(Material for the task begins)

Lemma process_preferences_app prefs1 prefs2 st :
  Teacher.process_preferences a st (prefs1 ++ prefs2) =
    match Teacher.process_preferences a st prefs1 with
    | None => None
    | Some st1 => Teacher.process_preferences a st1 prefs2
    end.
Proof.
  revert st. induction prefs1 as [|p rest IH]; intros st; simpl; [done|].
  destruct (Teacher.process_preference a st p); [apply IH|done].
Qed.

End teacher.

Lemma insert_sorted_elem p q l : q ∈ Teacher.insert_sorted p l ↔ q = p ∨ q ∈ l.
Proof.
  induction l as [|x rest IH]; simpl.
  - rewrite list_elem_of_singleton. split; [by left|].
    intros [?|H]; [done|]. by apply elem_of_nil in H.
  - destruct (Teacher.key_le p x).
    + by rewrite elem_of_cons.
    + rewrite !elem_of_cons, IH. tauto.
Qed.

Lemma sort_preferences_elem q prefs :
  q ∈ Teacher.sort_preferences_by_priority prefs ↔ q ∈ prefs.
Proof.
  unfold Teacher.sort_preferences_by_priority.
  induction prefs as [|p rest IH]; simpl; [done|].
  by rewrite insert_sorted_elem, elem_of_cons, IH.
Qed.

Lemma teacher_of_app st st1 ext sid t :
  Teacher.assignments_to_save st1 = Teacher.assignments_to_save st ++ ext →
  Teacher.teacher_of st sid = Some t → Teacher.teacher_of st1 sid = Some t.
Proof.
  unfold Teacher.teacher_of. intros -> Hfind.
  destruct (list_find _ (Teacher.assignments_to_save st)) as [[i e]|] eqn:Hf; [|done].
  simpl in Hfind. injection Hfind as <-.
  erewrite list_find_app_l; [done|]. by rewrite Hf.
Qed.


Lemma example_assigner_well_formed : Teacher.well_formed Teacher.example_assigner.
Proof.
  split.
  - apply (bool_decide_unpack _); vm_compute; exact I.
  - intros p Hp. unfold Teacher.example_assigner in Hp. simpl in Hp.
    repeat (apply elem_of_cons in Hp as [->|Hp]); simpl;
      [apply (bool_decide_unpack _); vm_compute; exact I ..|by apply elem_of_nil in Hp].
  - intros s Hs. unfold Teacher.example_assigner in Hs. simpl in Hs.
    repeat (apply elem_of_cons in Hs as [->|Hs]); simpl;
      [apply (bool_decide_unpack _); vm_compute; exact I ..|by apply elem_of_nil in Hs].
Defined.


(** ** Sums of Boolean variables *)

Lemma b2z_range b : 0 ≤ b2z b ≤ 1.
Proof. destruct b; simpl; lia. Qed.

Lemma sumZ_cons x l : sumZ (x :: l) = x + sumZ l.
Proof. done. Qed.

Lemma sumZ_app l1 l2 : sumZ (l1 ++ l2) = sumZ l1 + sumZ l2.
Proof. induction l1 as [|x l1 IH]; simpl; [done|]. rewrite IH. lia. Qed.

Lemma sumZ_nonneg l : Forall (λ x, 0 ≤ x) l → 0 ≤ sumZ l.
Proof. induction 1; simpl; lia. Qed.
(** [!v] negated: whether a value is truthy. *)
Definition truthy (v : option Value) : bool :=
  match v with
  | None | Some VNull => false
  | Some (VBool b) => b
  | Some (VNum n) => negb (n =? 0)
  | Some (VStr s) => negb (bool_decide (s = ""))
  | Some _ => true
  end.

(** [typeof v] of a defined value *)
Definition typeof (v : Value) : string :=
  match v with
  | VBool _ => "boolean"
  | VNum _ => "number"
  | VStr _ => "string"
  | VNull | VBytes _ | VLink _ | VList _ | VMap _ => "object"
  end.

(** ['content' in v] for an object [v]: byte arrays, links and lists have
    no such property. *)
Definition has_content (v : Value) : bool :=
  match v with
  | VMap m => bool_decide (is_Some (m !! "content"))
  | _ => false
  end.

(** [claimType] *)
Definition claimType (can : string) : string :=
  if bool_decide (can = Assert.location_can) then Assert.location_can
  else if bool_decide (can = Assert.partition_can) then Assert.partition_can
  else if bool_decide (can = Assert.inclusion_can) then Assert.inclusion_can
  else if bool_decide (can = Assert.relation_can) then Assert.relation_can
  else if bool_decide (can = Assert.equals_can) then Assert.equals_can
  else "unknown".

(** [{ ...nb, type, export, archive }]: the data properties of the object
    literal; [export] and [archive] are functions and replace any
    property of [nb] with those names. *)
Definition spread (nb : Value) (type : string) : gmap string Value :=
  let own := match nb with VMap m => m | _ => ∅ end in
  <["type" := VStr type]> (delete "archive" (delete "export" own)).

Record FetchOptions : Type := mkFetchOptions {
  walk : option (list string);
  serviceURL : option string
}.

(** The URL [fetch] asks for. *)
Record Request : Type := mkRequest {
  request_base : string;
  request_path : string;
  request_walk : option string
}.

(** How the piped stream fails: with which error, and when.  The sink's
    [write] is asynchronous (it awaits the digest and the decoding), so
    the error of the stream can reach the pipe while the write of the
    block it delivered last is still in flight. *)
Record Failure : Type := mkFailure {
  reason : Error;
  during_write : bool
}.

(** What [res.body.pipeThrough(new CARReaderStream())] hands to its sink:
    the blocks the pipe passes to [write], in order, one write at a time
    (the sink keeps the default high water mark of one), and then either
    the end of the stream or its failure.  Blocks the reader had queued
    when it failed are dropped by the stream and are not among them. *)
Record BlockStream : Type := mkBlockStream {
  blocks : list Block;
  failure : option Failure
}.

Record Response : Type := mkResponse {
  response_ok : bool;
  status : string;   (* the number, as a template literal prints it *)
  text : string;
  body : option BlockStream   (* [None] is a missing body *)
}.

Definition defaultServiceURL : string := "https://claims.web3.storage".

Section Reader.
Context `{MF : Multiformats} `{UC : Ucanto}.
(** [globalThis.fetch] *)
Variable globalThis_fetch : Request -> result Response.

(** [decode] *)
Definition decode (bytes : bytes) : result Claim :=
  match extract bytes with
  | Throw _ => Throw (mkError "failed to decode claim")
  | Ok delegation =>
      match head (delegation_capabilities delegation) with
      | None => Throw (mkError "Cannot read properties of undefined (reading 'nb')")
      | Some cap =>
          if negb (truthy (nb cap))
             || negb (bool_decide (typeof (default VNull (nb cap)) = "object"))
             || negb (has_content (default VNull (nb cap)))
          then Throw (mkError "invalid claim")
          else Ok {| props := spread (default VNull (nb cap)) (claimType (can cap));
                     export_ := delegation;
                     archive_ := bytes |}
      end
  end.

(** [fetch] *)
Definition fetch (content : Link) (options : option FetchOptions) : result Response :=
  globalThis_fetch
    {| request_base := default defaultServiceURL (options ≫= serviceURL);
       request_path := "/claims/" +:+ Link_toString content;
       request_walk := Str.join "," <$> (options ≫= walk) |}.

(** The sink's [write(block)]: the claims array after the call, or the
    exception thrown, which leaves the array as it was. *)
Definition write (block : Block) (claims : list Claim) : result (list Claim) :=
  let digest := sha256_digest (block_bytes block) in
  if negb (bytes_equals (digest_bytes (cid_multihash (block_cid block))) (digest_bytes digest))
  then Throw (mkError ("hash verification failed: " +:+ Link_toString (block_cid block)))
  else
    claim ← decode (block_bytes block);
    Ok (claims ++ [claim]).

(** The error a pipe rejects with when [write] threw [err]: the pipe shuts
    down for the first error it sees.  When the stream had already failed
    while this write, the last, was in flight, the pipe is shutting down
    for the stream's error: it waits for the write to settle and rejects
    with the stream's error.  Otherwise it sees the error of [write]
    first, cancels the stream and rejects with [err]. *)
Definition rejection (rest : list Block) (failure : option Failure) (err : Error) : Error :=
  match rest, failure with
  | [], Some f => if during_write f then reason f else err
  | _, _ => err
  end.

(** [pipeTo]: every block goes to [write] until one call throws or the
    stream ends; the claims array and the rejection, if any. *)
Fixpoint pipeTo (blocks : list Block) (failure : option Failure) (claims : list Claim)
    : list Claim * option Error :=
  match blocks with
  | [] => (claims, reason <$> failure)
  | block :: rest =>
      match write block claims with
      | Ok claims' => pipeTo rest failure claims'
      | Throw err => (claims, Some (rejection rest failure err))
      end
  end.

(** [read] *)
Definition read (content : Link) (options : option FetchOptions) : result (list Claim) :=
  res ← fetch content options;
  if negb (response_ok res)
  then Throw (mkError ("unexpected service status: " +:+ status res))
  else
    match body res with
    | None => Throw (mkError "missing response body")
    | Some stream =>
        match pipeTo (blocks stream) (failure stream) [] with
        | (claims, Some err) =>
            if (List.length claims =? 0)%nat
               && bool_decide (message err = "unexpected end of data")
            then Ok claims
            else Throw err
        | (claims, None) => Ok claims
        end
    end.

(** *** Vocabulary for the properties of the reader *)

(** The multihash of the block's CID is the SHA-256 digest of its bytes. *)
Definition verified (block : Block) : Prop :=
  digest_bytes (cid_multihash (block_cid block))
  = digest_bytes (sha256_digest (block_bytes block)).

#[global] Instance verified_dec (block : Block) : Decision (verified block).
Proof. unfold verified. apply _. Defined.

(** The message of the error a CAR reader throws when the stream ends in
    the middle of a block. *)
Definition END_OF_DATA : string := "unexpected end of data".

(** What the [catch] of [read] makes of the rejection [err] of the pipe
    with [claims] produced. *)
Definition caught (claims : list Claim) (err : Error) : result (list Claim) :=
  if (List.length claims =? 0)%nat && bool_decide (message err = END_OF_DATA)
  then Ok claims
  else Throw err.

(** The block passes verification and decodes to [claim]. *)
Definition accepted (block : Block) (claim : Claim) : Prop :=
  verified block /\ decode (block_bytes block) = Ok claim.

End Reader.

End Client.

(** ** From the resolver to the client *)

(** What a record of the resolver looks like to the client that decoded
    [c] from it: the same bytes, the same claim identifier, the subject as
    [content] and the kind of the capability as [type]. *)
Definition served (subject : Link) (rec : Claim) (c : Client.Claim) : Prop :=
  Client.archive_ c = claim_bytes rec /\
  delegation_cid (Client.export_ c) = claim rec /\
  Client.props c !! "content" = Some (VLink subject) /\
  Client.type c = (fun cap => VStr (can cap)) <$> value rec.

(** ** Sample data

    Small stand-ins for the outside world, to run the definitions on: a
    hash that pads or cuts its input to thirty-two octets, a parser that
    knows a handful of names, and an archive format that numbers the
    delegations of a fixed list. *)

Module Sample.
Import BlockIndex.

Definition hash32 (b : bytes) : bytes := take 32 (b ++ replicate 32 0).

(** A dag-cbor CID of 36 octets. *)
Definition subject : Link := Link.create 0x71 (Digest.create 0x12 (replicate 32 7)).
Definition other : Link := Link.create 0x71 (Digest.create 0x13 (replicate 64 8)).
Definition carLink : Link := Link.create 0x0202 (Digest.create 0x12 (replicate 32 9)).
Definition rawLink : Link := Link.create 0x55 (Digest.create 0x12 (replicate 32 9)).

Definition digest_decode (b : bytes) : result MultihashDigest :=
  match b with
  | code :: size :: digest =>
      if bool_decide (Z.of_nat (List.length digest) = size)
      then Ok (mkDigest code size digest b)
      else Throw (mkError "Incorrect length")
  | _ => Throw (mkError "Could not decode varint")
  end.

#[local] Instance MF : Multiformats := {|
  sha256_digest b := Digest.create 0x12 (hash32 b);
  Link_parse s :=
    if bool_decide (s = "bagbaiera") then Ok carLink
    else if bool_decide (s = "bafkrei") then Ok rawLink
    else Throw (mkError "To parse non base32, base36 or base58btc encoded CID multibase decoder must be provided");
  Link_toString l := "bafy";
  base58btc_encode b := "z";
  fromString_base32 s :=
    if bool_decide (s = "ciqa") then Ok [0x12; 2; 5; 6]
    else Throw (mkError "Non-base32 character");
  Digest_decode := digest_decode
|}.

(Material for the task ends)

• _Instructions to follow_
Set down verbatim only the lines between the start of the data above and the line with "induction prefs as", both boundaries included.

• _Answer box_
Lemma process_preferences_app prefs1 prefs2 st :
  Teacher.process_preferences a st (prefs1 ++ prefs2) =
    match Teacher.process_preferences a st prefs1 with
    | None => None
    | Some st1 => Teacher.process_preferences a st1 prefs2
    end.
Proof.
  revert st. induction prefs1 as [|p rest IH]; intros st; simpl; [done|].
  destruct (Teacher.process_preference a st p); [apply IH|done].
Qed.

End teacher.

Lemma insert_sorted_elem p q l : q ∈ Teacher.insert_sorted p l ↔ q = p ∨ q ∈ l.
Proof.
  induction l as [|x rest IH]; simpl.
  - rewrite list_elem_of_singleton. split; [by left|].
    intros [?|H]; [done|]. by apply elem_of_nil in H.
  - destruct (Teacher.key_le p x).
    + by rewrite elem_of_cons.
    + rewrite !elem_of_cons, IH. tauto.
Qed.

Lemma sort_preferences_elem q prefs :
  q ∈ Teacher.sort_preferences_by_priority prefs ↔ q ∈ prefs.
Proof.
  unfold Teacher.sort_preferences_by_priority.
  induction prefs as [|p rest IH]; simpl; [done|].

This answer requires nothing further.